The system is built so that, there are marked etiological codes (asterisk codes) that cannot be used alone. They must according to WHO always be combined with another code that indicates the etiology. Some codes are marked with a dagger (in practice +) to be very suitable for coding of the etiology in a pair. These codes can be used alone without any indicated manifestation. The manifestation may also (at least in principle) be any other code from the system. External causes of health problems (chapter XX) is however excluded. Some pairs are ‘fixed’ i.e. there is a asterisk code that is indicated to be used with a specified dagger code and vice versa. What is the difference of using just one of these codes is not indicated.
Especially problematic is the Danish situation. Denmark decided not to use any code pairs and added instead a number of pre coordinated codes to the Danish ICD-10. All dagger codes are retained (of cause as they be used alone) and all asterisk codes are retained (not very logical because it creates double coding options for a number of conditions). The pre coordinated codes where created sometimes based on manifestation and sometimes on etiology and sometimes both – creating again double coding. Most of the obvious errors have been removed by now.
Finnish and Swedish ICD-10 have also a few codes that correspond to a pair in the original ICD-10.
In NordDRG we have decided to define specifically properties to a number of code pairs.

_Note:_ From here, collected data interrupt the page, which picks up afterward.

(** X19: the sort of the leaderboard is a ranking of the results it is given.
    The sorted list holds exactly the given results, none lost and none
    doubled, and for any two of them the earlier one ranks before the later
    one: the later one did not finish, or both finished and the earlier one
    has at most the later one's total time.  So all finishers come first, by
    ascending total time, and every DNF entry after them. *)
Theorem sort_is_ranking (results : list Leaderboard.Result) :
  Leaderboard.sort results ≡ₚ results
  /\ StronglySorted ranks_before (Leaderboard.sort results)
  /\ forall i j a b,
       (i < j)%nat ->
       Leaderboard.sort results !! i = Some a ->
       Leaderboard.sort results !! j = Some b ->
       Leaderboard.total_time a < 0 -> Leaderboard.total_time b < 0.
Proof.
  assert (Hperm : Leaderboard.sort results ≡ₚ results)
    by apply (sort_from_perm results []).
  assert (Hsorted : StronglySorted ranks_before (Leaderboard.sort results)).
  { apply sort_from_sorted. constructor. }
  split; [exact Hperm|]. split; [exact Hsorted|].
  intros i j a b Hij Ha Hb Hdnf.
  assert (Hab : ranks_before a b).
  { clear Hperm Hdnf. revert i j Hij Ha Hb.
    generalize dependent (Leaderboard.sort results). intros l Hsorted.
    induction Hsorted as [|x rest _ IH Hall]; intros i j Hij Ha Hb.
    - discriminate.
    - destruct i as [|i]; destruct j as [|j]; try lia; simpl in *.
      + injection Ha as ->. rewrite Forall_forall in Hall. apply Hall.
        apply list_elem_of_lookup. now exists j.
      + apply (IH i j); [lia|assumption..]. }
  destruct Hab as [H|[H _]]; [exact H|lra].
Qed.

Lemma sort_is_ranking_witness :
  (0 < 1)%nat
  /\ Leaderboard.sort [board_p2; board_p1; board_p3] !! 0%nat = Some board_p3
  /\ Leaderboard.sort [board_p2; board_p1; board_p3] !! 2%nat = Some board_p2
  /\ (Leaderboard.total_time board_p3 < 0 -> Leaderboard.total_time board_p2 < 0).
Proof.
  assert (H0 : (0 < 2)%nat) by lia.
  assert (H1 : Leaderboard.sort [board_p2; board_p1; board_p3] !! 0%nat
               = Some board_p3) by reflexivity.
  assert (H2 : Leaderboard.sort [board_p2; board_p1; board_p3] !! 2%nat
               = Some board_p2) by reflexivity.
  split; [lia|]. split; [exact H1|]. split; [exact H2|].
  destruct (sort_is_ranking [board_p2; board_p1; board_p3]) as (_ & _ & H).
  exact (H 0%nat 2%nat board_p3 board_p2 H0 H1 H2).
Defined.

(** ** The entries of the leaderboard *)

Lemma string_length_app (a b : string) :
  String.length (a ++ b) = (String.length a + String.length b)%nat.
Proof. induction a as [|c a IH]; simpl; [reflexivity|now rewrite IH]. Qed.

Lemma zero_pad_length n x : (n <= String.length (Leaderboard.zero_pad n x))%nat.
Proof.
  unfold Leaderboard.zero_pad. rewrite string_length_app.
  assert (H : forall k, String.length (string_of_list_ascii (repeat "0"%char k)) = k).
  { induction k as [|k IH]; simpl; [reflexivity|now rewrite IH]. }
  rewrite H. lia.
Qed.

(** A formatted time is never mistaken for the DNF mark. *)
Lemma format_time_not_dnf t : 0 <= t -> Leaderboard.format_time t <> "DNF".
Proof.
  intros Ht. unfold Leaderboard.format_time.
  replace (Num.ltb t 0) with false by (symmetry; now apply NumFacts.ltb_ge).
  intros H. apply (f_equal String.length) in H.
  cbv zeta in H. rewrite !string_length_app in H.
  unfold Leaderboard.format_05_2f in H. cbv zeta in H.
  match type of H with context [String.length (Leaderboard.zero_pad 5 ?x)] =>
    pose proof (zero_pad_length 5 x) as Hpad;
    set (n := String.length (Leaderboard.zero_pad 5 x)) in * end.
  clearbody n. change (String.length "DNF") with 3%nat in H.
  change (String.length ":") with 1%nat in H. lia.
Qed.

Lemma result_of_spec l1 l2 l3 p :
  let r := Leaderboard.result_of l1 l2 l3 p in
  let t1 := Leaderboard.get_time l1 p in
  let t2 := Leaderboard.get_time l2 p in
  let t3 := Leaderboard.get_time l3 p in
  Leaderboard.player r = p
  /\ (t1 < 0 \/ t2 < 0 \/ t3 < 0 ->
      Leaderboard.status r = "DNF" /\ Leaderboard.total_time r = -1.0)
  /\ (0 <= t1 /\ 0 <= t2 /\ 0 <= t3 ->
      Leaderboard.status r = Leaderboard.format_time (t1 + t2 + t3)
      /\ Leaderboard.total_time r = t1 + t2 + t3
      /\ Leaderboard.status r <> "DNF").
Proof.
  intros r t1 t2 t3. unfold r, Leaderboard.result_of. fold t1 t2 t3.
  destruct (Num.ltb t1 0) eqn:E1; [|destruct (Num.ltb t2 0) eqn:E2;
                                     [|destruct (Num.ltb t3 0) eqn:E3]]; simpl;
    try apply NumFacts.ltb_lt in E1; try apply NumFacts.ltb_ge in E1;
    try apply NumFacts.ltb_lt in E2; try apply NumFacts.ltb_ge in E2;
    try apply NumFacts.ltb_lt in E3; try apply NumFacts.ltb_ge in E3.
  - split; [reflexivity|]. split; [now split|]. intros (? & ? & ?). lra.
  - split; [reflexivity|]. split; [now split|]. intros (? & ? & ?). lra.
  - split; [reflexivity|]. split; [now split|]. intros (? & ? & ?). lra.
  - split; [reflexivity|]. split; [intros [?|[?|?]]; lra|].
    intros _. split; [reflexivity|]. split; [reflexivity|].
    apply format_time_not_dnf. lra.
Qed.

Lemma get_time_missing (m : gmap nat Q) p :
  m !! p = None -> Leaderboard.get_time m p < 0.
Proof. intros H. unfold Leaderboard.get_time. rewrite H. reflexivity. Qed.



(** X21: a level without recorded times.  If the game object lacks the
    results attribute of one of the three levels (no scene of that level ever
    recorded a time, as is the case for level 1, whose scene in n_game.py
    never writes one), every player on the leaderboard is DNF. *)
Theorem absent_level_all_dnf (iteration : list nat) (g : Game) (r : Leaderboard.Result) :
  player_times_level1 g = None \/ player_times_level2 g = None
  \/ player_times_level3 g = None ->
  r ∈ Leaderboard.init_with iteration g ->
  Leaderboard.status r = "DNF" /\ Leaderboard.total_time r = -1.0.
Proof.
  intros Habsent Hin.
  assert (Hperm : Leaderboard.init_with iteration g
                  ≡ₚ map (Leaderboard.result_of (default ∅ (player_times_level1 g))
                            (default ∅ (player_times_level2 g))
                            (default ∅ (player_times_level3 g))) iteration).
  { unfold Leaderboard.init_with. apply (sort_from_perm _ []). }
  rewrite Hperm in Hin. apply list_elem_of_fmap in Hin as (p & -> & _).
  apply result_of_spec.
  destruct Habsent as [H|[H|H]]; rewrite H; simpl;
    [left|right; left|right; right]; apply get_time_missing, lookup_empty.
Qed.

Lemma absent_level_all_dnf_witness :
  (player_times_level1 late_game = None \/ player_times_level2 late_game = None
   \/ player_times_level3 late_game = None)
  /\ Leaderboard.result_of ∅ ∅ {[1%nat := 65.2]} 1%nat
     ∈ Leaderboard.init_with [1%nat] late_game
  /\ Leaderboard.status (Leaderboard.result_of ∅ ∅ {[1%nat := 65.2]} 1%nat) = "DNF".
Proof.
  assert (H : player_times_level1 late_game = None
              \/ player_times_level2 late_game = None
              \/ player_times_level3 late_game = None) by now left.
  assert (Hin : Leaderboard.result_of ∅ ∅ {[1%nat := 65.2]} 1%nat
                ∈ Leaderboard.init_with [1%nat] late_game) by (vm_compute; left).
  split; [exact H|]. split; [exact Hin|].
  exact (proj1 (absent_level_all_dnf [1%nat] late_game _ H Hin)).
Defined.

(** ** Leaving the leaderboard *)

(** X22: leaving the leaderboard.  With Enter or Start, [update] of the
    leaderboard screen removes all three results attributes from the game
    object, stops the music if it was flagged as playing and, last of all,
    asks for scene 0; a leaderboard built from the game object afterwards is
    empty, and the first winner of a following level-3 run finds a store
    holding nothing but its own time.  Without Enter or Start the game object
    is untouched and no scene is requested. *)
Theorem leaving_leaderboard (sound_playing key_enter pad_start music : bool)
    (g : Game) (player : nat) (s : NGame3.NScene3) :
  let r := LeaderboardScreen.update sound_playing key_enter pad_start music g in
  (key_enter || pad_start = true ->
     r.1.2 = mkGame None None None
     /\ r.1.1 = false
     /\ Leaderboard.init r.1.2 = []
     /\ (exists sounds, r.2 = sounds ++ [LeaderboardScreen.GoToScene 0]
                        /\ forall e, e ∈ sounds -> exists x, e = LeaderboardScreen.Raylib x)
     /\ (player ∉ NGame3.winners s ->
         player_times_level3 (NGame3.add_winner player s r.1.2).1.2
         = Some {[player := NGame3.elapsed_time s]}))
  /\ (key_enter || pad_start = false ->
      r.1.2 = g /\ r.1.1 = music
      /\ forall e, e ∈ r.2 -> exists x, e = LeaderboardScreen.Raylib x).
Proof.
  intros r. unfold r, LeaderboardScreen.update.
  destruct (key_enter || pad_start); split; try discriminate; intros _.
  - assert (Hclear : LeaderboardScreen.clear_times g = mkGame None None None).
    { unfold LeaderboardScreen.clear_times.
      destruct (player_times_level1 g), (player_times_level2 g),
        (player_times_level3 g); reflexivity. }
    destruct music; simpl; rewrite Hclear.
    + split; [reflexivity|]. split; [reflexivity|]. split; [reflexivity|]. split.
      * exists ((if negb sound_playing
                 then [LeaderboardScreen.Raylib (PlaySound "end")] else [])
                ++ [LeaderboardScreen.Raylib (StopSound "end")]).
        split; [now rewrite <- app_assoc|].
        intros e He. apply elem_of_app in He as [He|He].
        -- destruct sound_playing; simpl in He; [inversion He|].
           apply list_elem_of_singleton in He as ->. eexists; reflexivity.
        -- apply list_elem_of_singleton in He as ->. eexists; reflexivity.
      * intros Hfresh. unfold NGame3.add_winner.
        rewrite bool_decide_eq_false_2 by exact Hfresh. simpl.
        now rewrite insert_empty.
    + split; [reflexivity|]. split; [reflexivity|]. split; [reflexivity|]. split.
      * exists []. split; [reflexivity|]. intros e He. inversion He.
      * intros Hfresh. unfold NGame3.add_winner.
        rewrite bool_decide_eq_false_2 by exact Hfresh. simpl.
        now rewrite insert_empty.
  - simpl. split; [reflexivity|]. split; [reflexivity|].
    intros e He. destruct (music && negb sound_playing); [|inversion He].
    apply list_elem_of_singleton in He as ->. eexists; reflexivity.
Qed.

Lemma leaving_leaderboard_witness :
  false || true = true
  /\ Leaderboard.init
       (LeaderboardScreen.update true false true true final_game).1.2 = [].
Proof.
  split; [reflexivity|].
  destruct (proj1 (leaving_leaderboard true false true true final_game 1%nat
                     fresh_scene3) eq_refl) as (_ & _ & H & _).
  exact H.
Defined.

(** ** The title screen *)

Lemma title_update_spec sound_playing key_enter pad_start s :
  let r := TitleScreen.update sound_playing key_enter pad_start s in
  TitleScreen.music_playing r.1
  = TitleScreen.music_playing s && negb (key_enter || pad_start)
  /\ plays "title" r.2
     = (if TitleScreen.music_playing s && negb sound_playing then 1 else 0)%nat
  /\ length (filter (fun e => is_transition e = true) r.2)
     = (if key_enter || pad_start then 1 else 0)%nat.
Proof.
  unfold TitleScreen.update.
  destruct s as [[]]; destruct sound_playing, key_enter, pad_start;
    simpl; repeat split.
Qed.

They have usually been listed in some of the national versions but may at this stage been dropped from the official listings. That does not make then unusable for DRG, because the ICD-10 system allows the user to define new pairs when needed. Thus these pairs may still occur in the data but they are obviously very rare as they have always been. One has to have in mind that the basic idea was to code only the less common combinations with this somewhat complicated arrangement.
In NordDRG if a code pair is used and no special rule is defined, the diagnosis category (and MDC) are defined by the manifestation (asterisk) code. In our systems manifestation code is usually coded first and followed by the etiology. With the exception of Finland the systems have no special way to indicate that the coding is intended to be a code pair. Thus it is quite exceptional that the information comes to the grouper, and usually the etiological code is handled as a secondary dg. This is not a main problem, because manifestation should define the diagnosis category anyway. Diagnosis properties come from both components of the diagnosis and are neither a special problem.
In some instances it has been decided to give the pair specific properties that neither of the components have or to use the diagnosis category (and MDC) of the etiological component. These are cases are discussed here, since in the process quite many of these situations have been (by error) dealt with in different ways in different national versions.
In the Danish setting the pre coordinated codes inherit properties from both parents. The diagnosis category (and MDC) is then inherited from the manifestation code even when the code format comes from the etiological component. This creates a situation where there seems to be a difference in the Danish properties, although it does not exist. These are the cases marked with green text in the note column. They will most probably not cause any major problem even when common NordDRG versions are used for Danish data. The Finnish and Swedish pre coordinated codes behave similarly. No change is proposed for these cases.
In other cases there effect on DRG is usually minimal. First the usage of code pairs is very low. The model of code pairs is intended for rare situations and it seems that clinicians have not adopted this model even when it would give some benefit. Second in most cases the clinical situation is expressed with other type of combination of codes.
There are altogether 5919 code pair property diffences. In 3306 cases the one national code is linked to a pair and change is proposed. 51 are obvious errors with clear proposal for correction. In 2480 the difference is proposed to be corrected by removal of the property. Most of these situations affect ICE and FIN versions. Both FIN and ICE are involved in more than 2400 cases where as SWE is involved in 21 and NOR 29 cases.
In 82 cases a missing property is proposed to be added to one or more versions. Because the most of the versions have the property, it is proposed that all versions should have it.
The effect is minimal. Because the use of code pairs is very rare, no significant effect is expected. Additionally a number of the properties are no more in use and for those cases no theoretical effect is expected.
#4 Updated by Martti Virtanen about 5 years ago
2014-05-05 Martti Virtanen
The comments from SWE resulted in some changes to this case. The table has been adjusted for the decissions in other cases (#250, #251, #290/300 and #292)
There are 5 additional changes (one with two rows) that I have felt necessary to comment. These cases have yellow background for NPK comment -column that can be filtered. I propose that all are done as proposed by Sweden.